» Problem requirements:
Having found the line that holds "calling are single", give that line and all lines after it again, word for word, through the end of the data below.

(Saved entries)
Lemma running_delivers c caller tok p capability method payload x w b :
  running c -> dials grpc_NewClient target ->
  firstHeader x pluginTokenHeader = tok -> tok <> "" -> pluginTokens (c_gw c) !! tok = Some caller -> caller <> "" ->
  traced unmarshal x = true -> marshal (restamp (envelope_of x) caller) = Ok b ->
  authorized (c_reg c) caller capability -> sole_provider (c_reg c) capability (selector_of x) p ->
  (Reconciler_Status (c_rec c) p).1.1 = Healthy -> buildRoutes descriptors !! capability = Some method ->
  delivered c caller p capability method payload x w.
Proof.
  intros [Hok Hw Hr _ Hcon] Hd Hh Hne Ht Hc Htr Hb Hau Hs Hst Hm.
  destruct (Select_decides (c_reg c) caller capability (selector_of x) (ctl_reg cfg _ Hok)) as (d & Hsel & _ & Hal).
  destruct (proj2 (Hal p) (conj Hau Hs)) as [Hallow Hp].
  pose proof (Endpoint_route cfg (c_rec c) p (ctl_rec cfg _ Hok) Hst) as He.
  pose proof (Hcon Hd p) as Hcn. rw He in Hcn. apply fmap_Some in Hcn as (conn & Hprov & Htgt). cbn [fst] in Hprov.
  exists conn, b. eexists. split_and!; [done|done|]. rw (door_opens c caller tok) // Hsel. simpl. rw Hallow.
  unfold route_call. rw Hr Hm Hp Hprov Hb /=. split_and!; [done|done|].
  exists (decision_record capability caller (GetCorrelationId (GetTrace (envelope_of x))) d). by rw /= Hp.
Qed.

Lemma running_refuses c caller tok capability payload x w :
  running c ->
  firstHeader x pluginTokenHeader = tok -> tok <> "" -> pluginTokens (c_gw c) !! tok = Some caller -> caller <> "" ->
  traced unmarshal x = true ->
  (~ authorized (c_reg c) caller capability -> refused PermissionDenied c caller capability payload x w) /\
  (authorized (c_reg c) caller capability -> (forall p, ~ sole_provider (c_reg c) capability (selector_of x) p) ->
     refused FailedPrecondition c caller capability payload x w).
Proof.
  intros [Hok _ _ _ _] Hh Hne Ht Hc Htr.
  destruct (Select_decides (c_reg c) caller capability (selector_of x) (ctl_reg cfg _ Hok)) as (d & Hsel & Ha & Hal).
  split.
  - intros Hau. assert (Authorized d = false) as Hd by by apply not_true_iff_false; rw Ha.
    assert (Allowed d = false) as Hd' by (apply not_true_iff_false; intros E; apply Hau; by apply (Hal (Provider d))).
    eexists (Reason d), _. rw (door_opens c caller tok) // Hsel. simpl. rw Hd' Hd /=. split; [done|]. split; [done|].
    exists (decision_record capability caller (GetCorrelationId (GetTrace (envelope_of x))) d). by rw /= Hd'.
  - intros Hau Hno. assert (Authorized d = true) as Hd by by apply Ha.
    assert (Allowed d = false) as Hd' by (apply not_true_iff_false; intros E; apply (Hno (Provider d)); by apply Hal).
    eexists (Reason d), _. rw (door_opens c caller tok) // Hsel. simpl. rw Hd' Hd /=. split; [done|]. split; [done|].
    exists (decision_record capability caller (GetCorrelationId (GetTrace (envelope_of x))) d). by rw /= Hd'.
Qed.
End Running.
(* ===== verification/Directory.v ===== *)
(** What the daemon is to those who use it: a directory of plugins.  The abstract directory holds a
    manifest per name and which plugins were launched; registering, removing, listing and
    calling are single steps of it.  The running plane (registry, reconciler, gateway, token
    table and routes, driven by src/core/cmd/rat/control.go) is shown to implement it. *)
From S2P Require Import Prelude Manifest Registry CallContext Gateway Reconciler DeployRuntime Supervisor Plane Rewire Control Validate Daemon Running.

(** ** The directory *)

Record directory := mkDir { dir_manifests : gmap string Manifest; dir_launched : gset string }.

Definition dir_remove (name : string) (d : directory) : directory :=
  mkDir (delete name (dir_manifests d)) (dir_launched d ∖ {[name]}).
Definition dir_add (name : string) (m : Manifest) (launched : bool) (d : directory) : directory :=
  mkDir (<[name := m]> (dir_manifests d)) (if launched then {[name]} ∪ dir_launched d else dir_launched d ∖ {[name]}).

» Written response:
    calling are single steps of it.  The running plane (registry, reconciler, gateway, token
    table and routes, driven by src/core/cmd/rat/control.go) is shown to implement it. *)
From S2P Require Import Prelude Manifest Registry CallContext Gateway Reconciler DeployRuntime Supervisor Plane Rewire Control Validate Daemon Running.

(** ** The directory *)

Record directory := mkDir { dir_manifests : gmap string Manifest; dir_launched : gset string }.

Definition dir_remove (name : string) (d : directory) : directory :=
  mkDir (delete name (dir_manifests d)) (dir_launched d ∖ {[name]}).
Definition dir_add (name : string) (m : Manifest) (launched : bool) (d : directory) : directory :=
  mkDir (<[name := m]> (dir_manifests d)) (if launched then {[name]} ∪ dir_launched d else dir_launched d ∖ {[name]}).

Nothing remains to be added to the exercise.